__TASK__: Your task is to write out all of the records once more, exactly.

*-*-*

(* ===== verification/FirmRisk.v ===== *)
(** * Firm-wide risk (src/oe/i01_oe/Risk/FirmRiskCheck.hpp, src/oe/Risk/FirmRiskCheck.cpp,
      and the pass-through checks of PortfolioRiskCheck.cpp and SessionRiskCheck.cpp)

    Running totals of profit, notional and open exposure over all instruments;
    circuit breakers derived from them; a trading mode derived from the
    breakers; and [new_order], the check an order passes before it is sent. *)

From S2P Require Import Prelude Dbl Time Types Order Position Config Instrument.
From Stdlib Require Import Qcanon Ring SpecFloat.
Open Scope Z_scope.

(** [FirmRiskCheck::Breakers] *)
Inductive Breakers :=
| REALIZED_LOSS | UNREALIZED_LOSS | GROSS_NOTIONAL | NET_NOTIONAL
| LONG_OPEN | SHORT_OPEN | GROSS_OPEN | BR_USER_DISABLE.
#[export] Instance Breakers_eq_dec : EqDecision Breakers.
Proof. solve_decision. Defined.

Definition breaker_bit (b : Breakers) : Z :=
  match b with
  | REALIZED_LOSS => 0 | UNREALIZED_LOSS => 1 | GROSS_NOTIONAL => 2 | NET_NOTIONAL => 3
  | LONG_OPEN => 4 | SHORT_OPEN => 5 | GROSS_OPEN => 6 | BR_USER_DISABLE => 7
  end.
Definition Breakers_to_string (b : Breakers) : string :=
  match b with
  | REALIZED_LOSS => "REALIZED_LOSS" | UNREALIZED_LOSS => "UNREALIZED_LOSS"
  | GROSS_NOTIONAL => "GROSS_NOTIONAL" | NET_NOTIONAL => "NET_NOTIONAL"
  | LONG_OPEN => "LONG_OPEN" | SHORT_OPEN => "SHORT_OPEN" | GROSS_OPEN => "GROSS_OPEN"
  | BR_USER_DISABLE => "USER_DISABLE"
  end.

(** [FirmRiskCheck::InstPermissions] *)
Inductive InstPermissions := IP_FLATTEN_ONLY | IP_USER_DISABLE.
Definition permission_bit (p : InstPermissions) : Z :=
  match p with IP_FLATTEN_ONLY => 0 | IP_USER_DISABLE => 1 end.

(** [FirmRiskCheck::Mode] *)
Inductive Mode :=
| MODE_UNKNOWN | NORMAL | DISABLE_ALL | FLATTEN_ONLY | LENGTHEN_ONLY | SHORTEN_ONLY.
#[export] Instance Mode_eq_dec : EqDecision Mode.
Proof. solve_decision. Defined.
Definition Mode_to_string (m : Mode) : string :=
  match m with
  | MODE_UNKNOWN => "UNKNOWN" | NORMAL => "NORMAL" | DISABLE_ALL => "DISABLE_ALL"
  | FLATTEN_ONLY => "FLATTEN_ONLY" | LENGTHEN_ONLY => "LENGTHEN_ONLY"
  | SHORTEN_ONLY => "SHORTEN_ONLY"
  end.

(** A [std::bitset] is the number of its bits. *)
Definition bit_set (n bits : Z) : Z := Z.setbit bits n.
Definition bit_reset (n bits : Z) : Z := Z.clearbit bits n.
Definition bit_put (n : Z) (v : bool) (bits : Z) : Z :=
  if v then bit_set n bits else bit_reset n bits.

Record FirmRisk (D : Type) := mkFirm {
  f_dirty_mode : bool;
  f_mode : Mode;
  f_breakers : Z;
  f_inst_permissions : gmap Z Z;
  f_long_notional : D;
  f_short_notional : D;
  f_long_open_exposure : D;
  f_short_open_exposure : D;
  f_total_realized : D;
  f_total_unrealized : D;
  f_realized_loss_limit : D;
  f_unrealized_loss_limit : D;
  f_gross_notional_limit : D;
  f_net_notional_limit : D;
  f_long_open_exposure_limit : D;
  f_short_open_exposure_limit : D;
  f_gross_open_exposure_limit : D
}.
Arguments mkFirm {D}.
Arguments f_dirty_mode {D} _.
Arguments f_mode {D} _.
Arguments f_breakers {D} _.
Arguments f_inst_permissions {D} _.
Arguments f_long_notional {D} _.
Arguments f_short_notional {D} _.
Arguments f_long_open_exposure {D} _.
Arguments f_short_open_exposure {D} _.
Arguments f_total_realized {D} _.
Arguments f_total_unrealized {D} _.
Arguments f_realized_loss_limit {D} _.
Arguments f_unrealized_loss_limit {D} _.
Arguments f_gross_notional_limit {D} _.
Arguments f_net_notional_limit {D} _.
Arguments f_long_open_exposure_limit {D} _.
Arguments f_short_open_exposure_limit {D} _.
Arguments f_gross_open_exposure_limit {D} _.

#[export] Instance FirmRisk_rebuild {D} : Rebuild (FirmRisk D) := λ r,
  mkFirm (f_dirty_mode r) (f_mode r) (f_breakers r) (f_inst_permissions r)
    (f_long_notional r) (f_short_notional r) (f_long_open_exposure r)
    (f_short_open_exposure r) (f_total_realized r) (f_total_unrealized r)
    (f_realized_loss_limit r) (f_unrealized_loss_limit r) (f_gross_notional_limit r)
    (f_net_notional_limit r) (f_long_open_exposure_limit r)
    (f_short_open_exposure_limit r) (f_gross_open_exposure_limit r).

*-*-*

__SOLUTION FOR THIS PROBLEM__:
(* ===== verification/FirmRisk.v ===== *)
(** * Firm-wide risk (src/oe/i01_oe/Risk/FirmRiskCheck.hpp, src/oe/Risk/FirmRiskCheck.cpp,
      and the pass-through checks of PortfolioRiskCheck.cpp and SessionRiskCheck.cpp)

    Running totals of profit, notional and open exposure over all instruments;
    circuit breakers derived from them; a trading mode derived from the
    breakers; and [new_order], the check an order passes before it is sent. *)

From S2P Require Import Prelude Dbl Time Types Order Position Config Instrument.
From Stdlib Require Import Qcanon Ring SpecFloat.
Open Scope Z_scope.

(** [FirmRiskCheck::Breakers] *)
Inductive Breakers :=
| REALIZED_LOSS | UNREALIZED_LOSS | GROSS_NOTIONAL | NET_NOTIONAL
| LONG_OPEN | SHORT_OPEN | GROSS_OPEN | BR_USER_DISABLE.
#[export] Instance Breakers_eq_dec : EqDecision Breakers.
Proof. solve_decision. Defined.

Definition breaker_bit (b : Breakers) : Z :=
  match b with
  | REALIZED_LOSS => 0 | UNREALIZED_LOSS => 1 | GROSS_NOTIONAL => 2 | NET_NOTIONAL => 3
  | LONG_OPEN => 4 | SHORT_OPEN => 5 | GROSS_OPEN => 6 | BR_USER_DISABLE => 7
  end.
Definition Breakers_to_string (b : Breakers) : string :=
  match b with
  | REALIZED_LOSS => "REALIZED_LOSS" | UNREALIZED_LOSS => "UNREALIZED_LOSS"
  | GROSS_NOTIONAL => "GROSS_NOTIONAL" | NET_NOTIONAL => "NET_NOTIONAL"
  | LONG_OPEN => "LONG_OPEN" | SHORT_OPEN => "SHORT_OPEN" | GROSS_OPEN => "GROSS_OPEN"
  | BR_USER_DISABLE => "USER_DISABLE"
  end.

(** [FirmRiskCheck::InstPermissions] *)
Inductive InstPermissions := IP_FLATTEN_ONLY | IP_USER_DISABLE.
Definition permission_bit (p : InstPermissions) : Z :=
  match p with IP_FLATTEN_ONLY => 0 | IP_USER_DISABLE => 1 end.

(** [FirmRiskCheck::Mode] *)
Inductive Mode :=
| MODE_UNKNOWN | NORMAL | DISABLE_ALL | FLATTEN_ONLY | LENGTHEN_ONLY | SHORTEN_ONLY.
#[export] Instance Mode_eq_dec : EqDecision Mode.
Proof. solve_decision. Defined.
Definition Mode_to_string (m : Mode) : string :=
  match m with
  | MODE_UNKNOWN => "UNKNOWN" | NORMAL => "NORMAL" | DISABLE_ALL => "DISABLE_ALL"
  | FLATTEN_ONLY => "FLATTEN_ONLY" | LENGTHEN_ONLY => "LENGTHEN_ONLY"
  | SHORTEN_ONLY => "SHORTEN_ONLY"
  end.

(** A [std::bitset] is the number of its bits. *)
Definition bit_set (n bits : Z) : Z := Z.setbit bits n.
Definition bit_reset (n bits : Z) : Z := Z.clearbit bits n.
Definition bit_put (n : Z) (v : bool) (bits : Z) : Z :=
  if v then bit_set n bits else bit_reset n bits.

Record FirmRisk (D : Type) := mkFirm {
  f_dirty_mode : bool;
  f_mode : Mode;
  f_breakers : Z;
  f_inst_permissions : gmap Z Z;
  f_long_notional : D;
  f_short_notional : D;
  f_long_open_exposure : D;
  f_short_open_exposure : D;
  f_total_realized : D;
  f_total_unrealized : D;
  f_realized_loss_limit : D;
  f_unrealized_loss_limit : D;
  f_gross_notional_limit : D;
  f_net_notional_limit : D;
  f_long_open_exposure_limit : D;
  f_short_open_exposure_limit : D;
  f_gross_open_exposure_limit : D
}.
Arguments mkFirm {D}.
Arguments f_dirty_mode {D} _.
Arguments f_mode {D} _.
Arguments f_breakers {D} _.
Arguments f_inst_permissions {D} _.
Arguments f_long_notional {D} _.
Arguments f_short_notional {D} _.
Arguments f_long_open_exposure {D} _.
Arguments f_short_open_exposure {D} _.
Arguments f_total_realized {D} _.
Arguments f_total_unrealized {D} _.
Arguments f_realized_loss_limit {D} _.
Arguments f_unrealized_loss_limit {D} _.
Arguments f_gross_notional_limit {D} _.
Arguments f_net_notional_limit {D} _.
Arguments f_long_open_exposure_limit {D} _.
Arguments f_short_open_exposure_limit {D} _.
Arguments f_gross_open_exposure_limit {D} _.

#[export] Instance FirmRisk_rebuild {D} : Rebuild (FirmRisk D) := λ r,
  mkFirm (f_dirty_mode r) (f_mode r) (f_breakers r) (f_inst_permissions r)
    (f_long_notional r) (f_short_notional r) (f_long_open_exposure r)
    (f_short_open_exposure r) (f_total_realized r) (f_total_unrealized r)
    (f_realized_loss_limit r) (f_unrealized_loss_limit r) (f_gross_notional_limit r)
    (f_net_notional_limit r) (f_long_open_exposure_limit r)
    (f_short_open_exposure_limit r) (f_gross_open_exposure_limit r).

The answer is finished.